(Excerpts from a dataset)
Lemma CreateOrder_insert_ok nd req w r w1 :
  Orders.CreateOrder_insert nd req w = (Ok r, w1) →
  outbox_seq w1 = outbox_seq w ∧
  match r with
  | inl resp => db w1 = db w ∧ Orders.co_idempotency_key req ≠ ""
  | inr row =>
      db w1 = Orders.set_orders (Orders.orders (db w) ++ [row]) (db w) ∧
      Orders.or_status row = "NEW" ∧ Orders.or_user_id row = Orders.co_user_id req ∧
      Orders.or_amount row = Orders.co_amount req ∧
      Orders.or_description row = Orders.co_description req
  end.
Proof.
  unfold Orders.CreateOrder_insert. case_bool_decide as Hk.
  - intros E. apply bind_ok in E as (row & w2 & Eq & Er). apply ret_ok in Er as [-> ->].
    apply query_ok in Eq as (E1 & -> & -> & _). split; [done|].
    unfold Orders.CreateOrder in *. destruct (Orders.has_order_id _ _); [done|].
    simpl in *. inversion E1; subst. done.
  - intros E. apply on_error_ok in E as [E|(e & w2 & Ei & Eh)].
    + apply bind_ok in E as (row & w2 & Eq & Er). apply ret_ok in Er as [-> ->].
      apply query_ok in Eq as (E1 & -> & -> & _). split; [done|].
      unfold Orders.CreateOrderIdempotent in *.
      case_bool_decide; [done|]. destruct (Orders.has_order_id _ _); [done|].
      simpl in *. inversion E1; subst. done.
    + unfold bind in Ei.
      destruct (query _ w) as [[row|e0] w3] eqn:Eq; [done|].
      inversion Ei; subst e0 w3. clear Ei.
      apply query_inv in Eq as (Es & _ & Hq).
      assert (db w2 = db w) as Hd.
      { destruct Hq as [[_ ?]|[Hr ->]]; [done|]. revert Hr.
        unfold Orders.CreateOrderIdempotent.
        destruct (bool_decide (Exists _ _)); [done|].
        by destruct (Orders.has_order_id _ _). }
      destruct e; try done.
      apply bind_ok in Eh as (existing & w4 & Eg & Er).
      apply query_ok in Eg as (Eg & Hd4 & Es4 & _).
      assert (db w4 = db w2) as Hd4'.
      { rewrite Hd4. unfold Orders.GetOrderByIdempotency.
        by destruct (list_find _ _) as [[??]|]. }
      destruct (_ || _); [done|]. apply ret_ok in Er as [-> ->].
      split; [congruence|]. split; [congruence|done].
Qed.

**What you have to do:** Above this instruction are the records; retype exactly the lines from the one containing "unfold Orders.CreateOrder_insert. case_bool_decide" up to and including the one containing "[done|]. revert Hr.".

**Answer section:**
  unfold Orders.CreateOrder_insert. case_bool_decide as Hk.
  - intros E. apply bind_ok in E as (row & w2 & Eq & Er). apply ret_ok in Er as [-> ->].
    apply query_ok in Eq as (E1 & -> & -> & _). split; [done|].
    unfold Orders.CreateOrder in *. destruct (Orders.has_order_id _ _); [done|].
    simpl in *. inversion E1; subst. done.
  - intros E. apply on_error_ok in E as [E|(e & w2 & Ei & Eh)].
    + apply bind_ok in E as (row & w2 & Eq & Er). apply ret_ok in Er as [-> ->].
      apply query_ok in Eq as (E1 & -> & -> & _). split; [done|].
      unfold Orders.CreateOrderIdempotent in *.
      case_bool_decide; [done|]. destruct (Orders.has_order_id _ _); [done|].
      simpl in *. inversion E1; subst. done.
    + unfold bind in Ei.
      destruct (query _ w) as [[row|e0] w3] eqn:Eq; [done|].
      inversion Ei; subst e0 w3. clear Ei.
      apply query_inv in Eq as (Es & _ & Hq).
      assert (db w2 = db w) as Hd.
      { destruct Hq as [[_ ?]|[Hr ->]]; [done|]. revert Hr.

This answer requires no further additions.